In this example, we apply the BSFA-DGP model to simulated data, which were generated under the scenario where latent factors were correlated and had small variability (scenario CS) in the paper. We show how to use different functions within the package to conduct a full data analysis.
The object ‘sim_fcs_truth’ saves the simulated data. Before using functions within this package for analysis, the user has to prepare the initial values for latent factor scores \(y\), regression coefficients of factor loadings \(a\), binary variables of factor loadings \(z\) and also the variance for residuals \(\phi^2\). One possible way to obtain initial values is to use the BFRM program to conduct a simple Bayesian Sparse Factor Analysis for independent data. We have already saved initial values for use in ‘sim_fcs_init’. Note that to save the time for knitting rmarkdown, we have also saved other results of this simulated data in the object named ‘sim_fcs_results_regular_8’, and users should be able to reproduce all results following the instructions in this vignette.
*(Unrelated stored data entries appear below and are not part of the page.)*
(** The same object with another pressure magnitude. *)
Definition with_pressure (self : problem) (p : R) : problem :=
  {| mesh := mesh self;
     init_M := init_M self;
     At0 := At0 self;
     hess := hess self;
     laplacian := laplacian self;
     penalty := penalty self;
     nu_grad_size := nu_grad_size self;
     x0 := x0 self;
     pressure := p;
     gradient_pre := gradient_pre self;
     x_pre := x_pre self;
     hess_pre := hess_pre self |}.

(** ** A worked example: a tetrahedron

    Rest vertices (0,0,0), (1,0,0), (0,1,0), (0,0,2) with outward
    faces; all four rest areas are rational: 1/2, 1, 1, 3/2. *)

Definition tetra_mesh : Mesh :=
  form_mesh [(0, 0, 0); (1, 0, 0); (0, 1, 0); (0, 0, 2)]
            [(0, 2, 1); (0, 1, 3); (0, 3, 2); (1, 2, 3)]%nat.

(** Lumped mass of the tetrahedron: one third of the area of the faces
    around each vertex. *)
Definition tetra_M : mat :=
  [[5 / 6; 0; 0; 0]; [0; 1; 0; 0]; [0; 0; 1; 0]; [0; 0; 0; 7 / 6]].

Definition tetra_Minv : mat :=
  [[6 / 5; 0; 0; 0]; [0; 1; 0; 0]; [0; 0; 1; 0]; [0; 0; 0; 6 / 7]].

(** Graph Laplacian of the tetrahedron (every two vertices share an
    edge). *)
Definition tetra_L : mat :=
  [[3; -1; -1; -1]; [-1; 3; -1; -1]; [-1; -1; 3; -1]; [-1; -1; -1; 3]].

(** The library results for the tetrahedron. *)
Definition tetra_ext : External :=
  {| assemble_lumped_mass := fun _ => Some tetra_M;
     assemble_laplacian := fun _ => Some tetra_L;
     sp_inv := fun _ => Some tetra_Minv |}.

Definition tetra_At0 : vec := [1 / 2; 1; 1; 3 / 2].

Definition tetra_laplacian : mat :=
  [[18 / 5; - (6 / 5); - (6 / 5); - (6 / 5)];
   [-1; 3; -1; -1];
   [-1; -1; 3; -1];
   [- (6 / 7); - (6 / 7); - (6 / 7); 18 / 7]].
First, we use the function ‘mcem_parameters_setup’ to generate R objects storing parameters in the model that are needed in the following Monte Carlo Expectation Maximization (MCEM) algorithm.
# for reproducibility purpose
set.seed(456)
# create objects required in the function input
q<- 8
n<- 17
obs_time_num<- rep(q, times = n)
obs_time_index<- list()
a_person<- list()
col_person_index<- list()
observed_x_train_regular_8<- list()
for (person_index in 1:n){
obs_time_index[[person_index]]<- (1:q)
a_person[[person_index]]<- sim_fcs_truth$a_full[(1:q)]
col_person_index[[person_index]]<- ((person_index-1)*q + 1):(person_index*q)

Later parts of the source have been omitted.